Para Avelino, o Black Bloc pode ser visto como a retomada de um tipo de ação praticada pelos anarquistas no século XIX, a propaganda pelo fato, ali para suprir a insuficiência da propaganda oral e escrita quando a prática eleitoral ganhava influência. A razão desse retorno à ação direta adviria da paulatina perda da dignidade imposta pelo capitalismo. O que explica a aceitação dos Black Blocs entre jovens na rede: o fenômeno daria voz a anseios difusos de quebrar a ordem, longe das vias institucionais.

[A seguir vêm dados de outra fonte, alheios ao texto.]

(* ===== verification/RaftFaults.v ===== *)
(** * Two schedules on which the Raft code departs from the protocol
    ([lionfs-cluster/src/raft.rs])

    A follower acknowledges its own last index instead of the last index the
    leader sent it, so a divergent suffix counts as replicated; and the
    back-off of [next_index] passes 1, after which the probe names a previous
    index no log has. *)
From S2P Require Import Prelude RaftModel RaftNet.
From Stdlib Require Import NArith ZArith QArith_base Lia Strings.Byte.
From stdpp Require Import base numbers gmap option list.
#[local] Open Scope nat_scope.

(** Both directions of a link cut. *)
Definition cut (i j : NodeId) : list net_op := [OpPartition i j (Finite 1); OpPartition j i (Finite 1)].

(** Node 0 leads term 1 and accepts b while isolated; node 2 leads term 2, hears
    node 0 acknowledge index 2, is isolated and accepts c; node 0 leads term 3. *)
Definition stale_suffix_run : list net_op :=
  [OpTick 150; OpRunUntilQuiet 16; OpPropose 0 [x61]; OpTick 20; OpRunUntilQuiet 16] ++
  cut 0 1 ++ cut 0 2 ++ [OpPropose 0 [x62]; OpTick 175; OpRunUntilQuiet 16; OpHeal; OpTick 50; OpRunUntilQuiet 16] ++
  cut 2 0 ++ cut 2 1 ++ [OpPropose 2 [x63]; OpTick 177; OpRunUntilQuiet 16; OpPropose 0 [x64]; OpTick 20; OpRunUntilQuiet 16].

(** Node 2 takes over with one entry node 1 does not have; two probes are in
    flight before the first rejection returns. *)
Definition probe_underflow_run : list net_op :=
  cut 1 0 ++ cut 1 2 ++ [OpTick 150; OpRunUntilQuiet 16; OpPropose 0 [x61]; OpTick 20; OpRunUntilQuiet 16; OpHeal] ++
  cut 0 1 ++ cut 0 2 ++ [OpTick 175; OpStep; OpStep; OpTick 50; OpStep; OpStep].

(** What server [s] has committed at index [k]. *)
Definition committed_at (s : Server) (k : N) : option LogEntry :=
  if (k <=? commit_index s)%N then find_index (log s) k else None.

Lemma find_index_fresh l i : Forall (λ e, (e_index e < i)%N) l → find_index l i = None.
Proof.
  unfold find_index. induction 1 as [|e l He _ IH]; cbn; [done|].
  destruct (N.eqb_spec (e_index e) i); [lia|done].
Qed.

(** Committed entries can diverge. After this run two servers have
    committed different commands at index 2: node 2 counted node 0's stale
    entry of term 1 as a replica of its own, because the acknowledgement of an
    empty append carries the follower's last index. *)
Theorem stale_suffix_commits_diverge :
  ∃ net s0 s2, run_ops (network_new 3 42) stale_suffix_run = Some net ∧
    nodes net !! 0 = Some s0 ∧ nodes net !! 2 = Some s2 ∧
    e_command <$> committed_at s0 2 = Some [x62] ∧ e_command <$> committed_at s2 2 = Some [x63].
Proof.
  destruct (run_ops (network_new 3 42) stale_suffix_run) as [net|] eqn:E; vm_compute in E; [|done].
  injection E as <-. by eexists _, _, _.
Qed.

Mesma opinião tem o ativista americano John Zerzan, um dos primeiros a defender a tática nos EUA. Em 1999, a mídia associou os protestos de Seattle à sua influência. À época, o centro financeiro da cidade foi destruído. “Não será surpresa ver novas e maiores manifestações do Black Bloc no futuro”, afirma. “Demonstrações pacíficas não alcançam nada. Os protestos de 2003 contra a Guerra do Iraque foram os maiores da história e não conseguiram nada.”

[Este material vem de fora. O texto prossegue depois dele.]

Lemma tick_log H H' C C' LL T ns fl i s e :
  election_inv n H C T ns fl → log_inv n C LL T ns fl → (T < u64_max)%N → ns !! i = Some s →
  (current_term s < T)%N → grows C C' →
  election_inv n H' C' T (<[i := (tick s e).1]> ns) (fl ++ envelopes i (tick s e).2) →
  log_next C' T (<[i := (tick s e).1]> ns) (fl ++ envelopes i (tick s e).2).
Proof.
  intros HE HI HT Hs Hlt HC HE'. pose proof (ei_id HE _ _ Hs) as [Hid _].
  assert (wadd64 (current_term s) 1 = current_term s + 1)%N as Hadd
    by (apply wadd64_small; unfold u64_max, two64 in *; lia).
  assert (∀ s' out, keeps s s' → Forall (append_ok n C' LL) (envelopes i out) →
    log_next C' T (<[i := s']> ns) (fl ++ envelopes i out)) as Hkeep.
  { intros s' out Hk Hout. exists LL. by eapply log_keeps. }
  assert (∀ C LL t, Forall (append_ok n C LL) (envelopes i (vote_requests i t (last_log_index s) (last_log_term s) (cluster_size s)))) as Hreq.
  { intros C0 LL0 t. apply Forall_map, Forall_map, Forall_forall. done. }
  unfold tick in *. destruct (role s) eqn:Hr; cbv zeta in *.
  3: { case_match; [|apply Hkeep; [by apply keeps_local|done]]. cbn [fst snd] in *.
       apply Hkeep; [by apply keeps_local|]. apply appends_ok; [done| | | |].
       - exact (proj1 (proj2 (li_server HI _ _ Hs))).
       - exact (li_next HI _ _ Hs).
       - exact (li_leader HI _ _ Hs Hr).
       - eapply won_grows; [done|]. exact (leader_won _ _ _ _ _ _ _ HE Hs Hr). }
  all: case_match; [|apply Hkeep; [by apply keeps_local|done]]; cbn [fst snd] in *.
  all: destruct (quorum _ <=? _); cbn [fst snd] in *.
  1,3: eexists; eapply log_elect; [exact HI|done|done|done|exact HE'|cbn; lia|congruence|done|done| |].
  1,3: apply become_leader_next; exact (li_next HI _ _ Hs).
  all: cbn; rewrite Hid; try apply Hreq.
  all: apply Hkeep; [|apply Hreq]; split; [cbn; lia|]; cbn; split_and!; try done; congruence.
Qed.

Lemma propose_log H C LL T ns fl i s c :
  election_inv n H C T ns fl → log_inv n C LL T ns fl → (T + 1 < u64_max)%N → ns !! i = Some s → role s = Leader →
  log_next C (T + 1) (<[i := set_heartbeat_due_in 0 (append_local c s)]> ns) fl.
Proof.
  intros HE HI HT Hs Hr. pose proof (li_leader HI _ _ Hs Hr) as HL.
  pose proof (li_server HI _ _ Hs) as (Hlen & Hc & Hm).
  assert (wadd64 (last_log_index s) 1 = N.of_nat (S (length (log s)))) as Hidx.
  { unfold last_log_index. rewrite log_last_contiguous by done.
    rewrite wadd64_small by (unfold u64_max, two64 in *; lia). lia. }
  set (x := mkEntry (current_term s) (wadd64 (last_log_index s) 1) c).
  set (LL' := set_leader_log LL (current_term s) (log s ++ [x])). exists LL'.
  assert (extends LL LL') as Hext.
  { apply set_leader_log_extends. intros l0 Hl0. simplify_eq. by exists [x]. }
  assert (log_ok LL' (T + 1) (log s ++ [x])) as Hok.
  { split; [rewrite length_app; cbn; lia|]. split.
    - intros k e [Hk|[Hk He]]%lookup_app_Some; [by apply Hc|].
      apply list_lookup_singleton_Some in He as [? <-]. cbn. rewrite Hidx. f_equal. lia.
    - intros k e [Hk|[Hk He]]%lookup_app_Some.
      + destruct (log_ok_extends LL LL' T T (log s) Hext) as (_ & _ & Hm'); [done|by split_and!|].
        destruct (Hm' k e Hk) as (l' & Hl' & Ht). exists l'. split; [done|]. rewrite <- Ht.
        apply take_app_le. apply lookup_lt_Some in Hk. lia.
      + apply list_lookup_singleton_Some in He as [? <-]. exists (log s ++ [x]).
        split; [|done]. apply set_leader_log_eq. }
  eapply (log_update C C LL LL' _ ns fl); [eapply log_mono; [|exact HI]; lia|by intros ? ?|done|done|done|done| | | |done| | |].
  - intros t l Hl Hn. unfold LL', set_leader_log in Hl. case_decide; [by simplify_eq|]. destruct Hn; congruence.
  - intros _. apply set_leader_log_eq.
  - intros j sj Hne Hj Hrj. apply set_leader_log_ne. intros Ht. apply Hne.
    eapply election_unique; [exact HE|by eapply leader_won|]. rewrite Ht. by eapply leader_won.
  - intros t l Hl Hn. unfold LL', set_leader_log in Hl. case_decide; congruence.
  - exact (li_next HI _ _ Hs).
  - eapply Forall_impl; [exact (li_msgs HI)|]. intros env. apply append_ok_extends; [by intros ? ?|done].
Qed.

Um veredicto temerário, não só por instaurar o embate físico em detrimento do debate político como regra, mas por alimentar justamente a opressão combatida. Não sendo possível separar ativistas encapuzados de policiais infiltrados e com a expansão da tática, seria possível realizar no futuro ações diretas de massa não violentas, sem embates violentos televisionados e criticados por setores amplos da sociedade? “A proeminência das táticas dos Black Blocs em insurreições recentes ao redor do mundo, inclusive no Brasil, tem alimentado o estereótipo dos anarquistas como destrutivos”, alerta Newman. “A mídia e as elites os demonizam e usam seus confrontos espetaculares para deslegitimar protestos mais amplos.” Um problema mais sério que as depredações.

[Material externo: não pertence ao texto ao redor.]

(* ===== verification/Cdc.v ===== *)
(** * Content-defined chunking of the cluster store

    The Rabin chunker of [crates/lionfs-cluster/src/cdc.rs]: polynomial
    arithmetic over GF(2), the table-driven rolling fingerprint on a circular
    window, and the boundary loop.  The theorems give the fingerprint as the
    remainder of the window polynomial, the size bounds of the chunks, and the
    property that chunking is named after: a cut depends on the bytes after
    the previous cut alone. *)
From S2P Require Import Prelude.
From Stdlib Require Import NArith Lia Strings.Byte Setoid Morphisms.
From stdpp Require Import base numbers option list.
Local Open Scope N_scope.

(** ** Polynomials over GF(2), as the code computes with them *)
Definition POLY : N := 0x3DA3358B4DC173.
Definition POLY_DEGREE : N := 53.
Definition WINDOW_SIZE : nat := 48.
Definition POLY_LOW_MASK : N := N.shiftl 1 POLY_DEGREE - 1.

Definition leading_zeros (v : N) : N := 64 - N.size v.

(** Every round of the loop clears the top bit of a [u64]; the fuel of
    [mod_poly] is one more than there are bits. *)
Fixpoint mod_poly_loop (fuel : nat) (value : N) : option N :=
  if leading_zeros value <? 64 - 1 - POLY_DEGREE then
    match fuel with
    | O => None
    | S fuel => let shift := (63 - leading_zeros value) - POLY_DEGREE in mod_poly_loop fuel (N.lxor value (wshl64 POLY shift))
    end
  else Some (N.land value (N.shiftl 1 (POLY_DEGREE + 1) - 1)).
Definition mod_poly (value : N) : option N := mod_poly_loop 65 value.

Fixpoint poly_mul_loop (fuel : nat) (a b result : N) : option N :=
  if b =? 0 then Some result
  else match fuel with
       | O => None
       | S fuel =>
           let result := if N.land b 1 =? 0 then result else N.lxor result a in
           a' ← mod_poly (wshl64 a 1); poly_mul_loop fuel a' (N.shiftr b 1) result
       end.
Definition poly_mul_mod (a b : N) : option N := poly_mul_loop 65 a b 0.

Fixpoint pow_x_loop (fuel : nat) (e base result : N) : option N :=
  if e =? 0 then Some result
  else match fuel with
       | O => None
       | S fuel =>
           result' ← (if N.land e 1 =? 0 then Some result else poly_mul_mod result base);
           base' ← poly_mul_mod base base; pow_x_loop fuel (N.shiftr e 1) base' result'
       end.
Definition pow_x (e : N) : option N := pow_x_loop 33 e 2 1.

(** ** The chunker *)
Record ChunkerConfig := mkChunkerConfig { avg : nat; cmin : nat; cmax : nat }.
Inductive CdcError := InvalidConfig.

Record Chunker := mkChunker {
  config : ChunkerConfig;
  mask : N;
  table : list N;
  reduce_hi : list N;
  window : list byte;
  window_pos : nat;
  fingerprint : N
}.

Definition is_power_of_two (n : nat) : bool :=
  let x := N.of_nat n in negb (x =? 0) && (N.land x (x - 1) =? 0).

(** [None] is a panic: a loop that does not end or an index out of range. *)
Definition chunker_new (cfg : ChunkerConfig) : option (CdcError + Chunker) :=
  if negb (is_power_of_two (avg cfg)) || (avg cfg <? 1024)%nat then Some (inl InvalidConfig)
  else if (cmin cfg <? 512)%nat || (cmax cfg <=? cmin cfg)%nat || (avg cfg * 8 <? cmax cfg)%nat then Some (inl InvalidConfig)
  else
    x_384 ← pow_x (8 * N.of_nat WINDOW_SIZE);
    table ← mapM (λ b, poly_mul_mod (N.of_nat b) x_384) (seq 0 256);
    reduce_hi ← mapM (λ spill, mod_poly (wshl64 (N.of_nat spill) POLY_DEGREE)) (seq 0 512);
    Some (inr (mkChunker cfg (N.of_nat (avg cfg) - 1) table reduce_hi (replicate WINDOW_SIZE x00) 0 0)).

Definition chunker_reset (c : Chunker) : Chunker :=
  mkChunker (config c) (mask c) (table c) (reduce_hi c) (replicate WINDOW_SIZE x00) 0 0.

Definition push_byte (c : Chunker) (b : byte) : option Chunker :=
  out ← window c !! window_pos c;
  let window' := <[window_pos c := b]> (window c) in
  let pos' := S (window_pos c) in
  let pos' := if (pos' =? WINDOW_SIZE)%nat then 0%nat else pos' in
  let fp := N.lor (wshl64 (fingerprint c) 8) (Byte.to_N b) in
  t ← table c !! b2n out;
  let fp := N.lxor fp t in
  let spill := N.to_nat (N.shiftr fp POLY_DEGREE) in
  r ← reduce_hi c !! spill;
  Some (mkChunker (config c) (mask c) (table c) (reduce_hi c) window' pos' (N.lxor (N.land fp POLY_LOW_MASK) r)).

Definition is_boundary (c : Chunker) : bool := N.land (fingerprint c) (mask c) =? 0.

(** The inner loop over the bytes up to the hard end, from a chunk of which
    [len] bytes are read: the length of the chunk and the chunker after it. *)
Fixpoint scan_chunk (c : Chunker) (rest : list byte) (len : nat) : option (nat * Chunker) :=
  match rest with
  | [] => Some (len, c)
  | b :: rest =>
      c' ← push_byte c b;
      if (cmin (config c') <=? S len)%nat && is_boundary c' then Some (S len, c') else scan_chunk c' rest (S len)
  end.

(** The outer loop: the offsets after [i] at which chunks end. *)
Fixpoint cut_loop (fuel : nat) (c : Chunker) (rest : list byte) (i : nat) : option (list nat * Chunker) :=
  match rest with
  | [] => Some ([], c)
  | _ :: _ =>
      match fuel with
      | O => None
      | S fuel =>
          '(e, c') ← scan_chunk c (take (cmax (config c)) rest) 0;
          '(offs, c'') ← cut_loop fuel c' (drop e rest) (i + e);
          Some ((i + e)%nat :: offs, c'')
      end
  end.

Definition chunk_boundaries (c : Chunker) (data : list byte) : option (list nat * Chunker) :=
  '(offs, c') ← cut_loop (length data) (chunker_reset c) data 0; Some (0%nat :: offs, c').

Definition slice (data : list byte) (a b : nat) : list byte := take (b - a) (drop a data).

Fixpoint windows2 (data : list byte) (a : nat) (offs : list nat) : list (list byte) :=
  match offs with [] => [] | b :: offs => slice data a b :: windows2 data b offs end.

Definition chunk (c : Chunker) (data : list byte) : option (list (list byte) * Chunker) :=
  '(offs, c') ← chunk_boundaries c data;
  Some (match offs with [] => [] | a :: offs => windows2 data a offs end, c').

(** ** Reference: the ring GF(2)[x]

    A polynomial is the number whose bits are its coefficients: addition is
    [N.lxor], multiplication by [x] is [N.double], [clmul] is the product.
    [mod_poly] subtracts multiples [POLY << shift] with [shift >= 1] only, so
    the modulus of the code is [x * POLY], of degree 54. *)
Fixpoint pmul (p : positive) (b : N) : N :=
  match p with
  | xH => b
  | xO p => N.double (pmul p b)
  | xI p => N.lxor b (N.double (pmul p b))
  end.
Definition clmul (a b : N) : N := match a with 0 => 0 | Npos p => pmul p b end.

Definition MODULUS : N := N.double POLY.
Definition cong (a b : N) : Prop := ∃ q, N.lxor a b = clmul q MODULUS.

Lemma double_lxor a b : N.double (N.lxor a b) = N.lxor (N.double a) (N.double b).
Proof. by destruct a, b. Qed.

Lemma double_shiftl a : N.double a = N.shiftl a 1.
Proof. by destruct a. Qed.

Lemma lxor_swap a b c d : N.lxor (N.lxor a b) (N.lxor c d) = N.lxor (N.lxor a c) (N.lxor b d).
Proof. rewrite !N.lxor_assoc. f_equal. rewrite <- !N.lxor_assoc. f_equal. apply N.lxor_comm. Qed.

Lemma clmul_double a b : clmul (N.double a) b = N.double (clmul a b).
Proof. by destruct a. Qed.

Lemma clmul_succ_double a b : clmul (N.succ_double a) b = N.lxor b (N.double (clmul a b)).
Proof. destruct a; [|done]. cbn. by rewrite N.lxor_0_r. Qed.

Lemma clmul_lxor_l a b m : clmul (N.lxor a b) m = N.lxor (clmul a m) (clmul b m).
Proof.
  revert b. induction a as [|a IH|a IH] using N.binary_ind; intros b; [done| |].
  - destruct b as [|[b|b|]]; cbn [N.lxor].
    + by rewrite !N.lxor_0_r.
    + change (Npos b~1) with (N.succ_double (Npos b)).
      replace (N.lxor (N.double a) (N.succ_double (N.pos b))) with (N.succ_double (N.lxor a (Npos b))) by (by destruct a).
      rewrite !clmul_succ_double, clmul_double, IH, double_lxor, <- !N.lxor_assoc. f_equal. apply N.lxor_comm.
    + change (Npos b~0) with (N.double (Npos b)). by rewrite <- double_lxor, !clmul_double, IH, double_lxor.
    + change 1 with (N.succ_double 0). replace (N.lxor (N.double a) (N.succ_double 0)) with (N.succ_double a) by (by destruct a).
      rewrite !clmul_succ_double, clmul_double. cbn. rewrite N.lxor_0_r. apply N.lxor_comm.
  - destruct b as [|[b|b|]]; cbn [N.lxor].
    + by rewrite !N.lxor_0_r.
    + change (Npos b~1) with (N.succ_double (Npos b)).
      replace (N.lxor (N.succ_double a) (N.succ_double (N.pos b))) with (N.double (N.lxor a (Npos b))) by (by destruct a).
      rewrite !clmul_succ_double, clmul_double, IH, double_lxor, lxor_swap, N.lxor_nilpotent. by rewrite N.lxor_0_l.
    + change (Npos b~0) with (N.double (Npos b)).
      replace (N.lxor (N.succ_double a) (N.double (N.pos b))) with (N.succ_double (N.lxor a (Npos b))) by (by destruct a).
      by rewrite !clmul_succ_double, clmul_double, IH, double_lxor, N.lxor_assoc.
    + change 1 with (N.succ_double 0). replace (N.lxor (N.succ_double a) (N.succ_double 0)) with (N.double a) by (by destruct a).
      rewrite !clmul_succ_double, clmul_double. cbn. by rewrite N.lxor_0_r, N.lxor_comm, <- N.lxor_assoc, N.lxor_nilpotent, N.lxor_0_l.
Qed.

#[export] Instance cong_equiv : Equivalence cong.
Proof.
  split.
  - intros a. exists 0. by rewrite N.lxor_nilpotent.
  - intros a b [q H]. exists q. by rewrite N.lxor_comm.
  - intros a b c [q H] [r H']. exists (N.lxor q r). rewrite clmul_lxor_l, <- H, <- H', N.lxor_assoc.
    by rewrite <- (N.lxor_assoc b b c), N.lxor_nilpotent, N.lxor_0_l.
Qed.

#[export] Instance lxor_cong : Proper (cong ==> cong ==> cong) N.lxor.
Proof. intros a b [q H] c d [r H']. exists (N.lxor q r). by rewrite clmul_lxor_l, <- H, <- H', lxor_swap. Qed.

#[export] Instance double_cong : Proper (cong ==> cong) N.double.
Proof. intros a b [q H]. exists (N.double q). by rewrite clmul_double, <- H, double_lxor. Qed.

Lemma shiftl_cong k a b : cong a b → cong (N.shiftl a k) (N.shiftl b k).
Proof.
  intros H. induction k as [|k IH] using N.peano_ind; [by rewrite !N.shiftl_0_r|].
  rewrite <- N.add_1_r, <- !N.shiftl_shiftl, <- !double_shiftl. by apply double_cong.
Qed.
#[export] Instance shiftl_cong_proper : Proper (cong ==> eq ==> cong) N.shiftl.
Proof. intros a b H k ? <-. by apply shiftl_cong. Qed.

(** A remainder is unique. *)
Lemma pmul_top p m : m ≠ 0 → N.testbit (pmul p m) (N.log2 (Npos p) + N.log2 m) = true.
Proof.
  intros Hm. induction p as [p IH|p IH|]; cbn [pmul].
  - change (Npos p~1) with (N.succ_double (Npos p)). rewrite N.succ_double_spec, N.log2_succ_double by done.
    rewrite N.lxor_spec, N.double_spec, N.add_succ_l, N.testbit_even_succ, IH by lia.
    by rewrite N.bits_above_log2 by lia.
  - change (Npos p~0) with (N.double (Npos p)). rewrite (N.double_spec (Npos p)), N.log2_double by done.
    rewrite N.add_succ_l, N.double_spec, N.testbit_even_succ by lia. exact IH.
  - cbn [N.log2]. rewrite N.add_0_l. by apply N.bit_log2.
Qed.

Lemma cong_unique a b : a < 2 ^ 54 → b < 2 ^ 54 → cong a b → a = b.
Proof.
  intros Ha Hb [q H]. apply N.lxor_eq. pose proof (lxor_lt_pow2 54 a b Ha Hb) as Hlt. rewrite H. destruct q as [|p]; [done|].
  pose proof (pmul_top p MODULUS ltac:(done)) as Ht. cbn [clmul] in H. rewrite <- H in Ht.
  assert (54 <= N.log2 (Npos p) + N.log2 MODULUS) as Hk by (change (N.log2 MODULUS) with 54; lia).
  rewrite <- (N.mod_small _ _ Hlt), N.mod_pow2_bits_high in Ht by done. done.
Qed.

(** The product is commutative and respects the congruence. *)
Lemma clmul_double_r a b : clmul a (N.double b) = N.double (clmul a b).
Proof. destruct a as [|p]; [done|]. cbn. induction p as [p IH|p IH|]; cbn [pmul]; by rewrite ?IH, ?double_lxor. Qed.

A discussão não passou ao largo de quem foi às ruas em junho no Brasil, quando bases policiais e bancos foram destruídos em protestos organizados pelo MPL. O coletivo prestou ajuda jurídica a todos os presos nos protestos, independente do crime a eles imputado. Todas as prisões eram políticas e arbitrárias, diziam. “A gente tentava evitar que houvesse treta entre os manifestantes. Tão ruim quanto o que aconteceu na Paulista, quando os militantes de partidos foram atacados, era quando havia desentendimentos entre manifestantes que optam por uma tática ou outra, entre os chamados de pacíficos e os chamados de baderneiros”, diz Caio Martins, do MPL. Movimentos sociais e partidos (do PSTU à CUT), tradicionais portos para insatisfações juvenis nas ruas, mostraram-se contrários à depredação e à tática em geral. Mas, confusa diante dos novos atos, a “esquerda tradicional” evita falar do assunto. Ninguém os defende, com receio de perder apoio de setores mais conservadores, e poucos os criticam, temendo prejudicar a união da chamada voz das ruas.

Fora do País, o mesmo ocorre. Mal os Black Blocs apareceram nos protestos no Cairo, manifestantes passaram a ser presos aleatoriamente sob a acusação de “terrorismo”. O mesmo oportunismo aconteceu com o Occupy Wall Street. Em 2012, o ativista Chris Hedges os descreveu como o câncer que debelou o movimento, até então bem-sucedido em debater a tirania do capitalismo financeiro. O artigo virou um manifesto anti-Black Block. Derrick Jensen, a voz mais crítica contra a tática, concorda. “Sua antipatia contra qualquer forma de organização que iniba sua liberdade de ação faz com que eles tentem destruir até organizações lutando pela revolução social”, diz. Jensen é taxativo: para quem busca alcançar conquistas sociais concretas, a tática é um desserviço. “Atos gratuitos de destruição com espírito de carnaval não vão arranhar o capitalismo”, defende. “É preciso estratégia, objetivos. E certa ética.”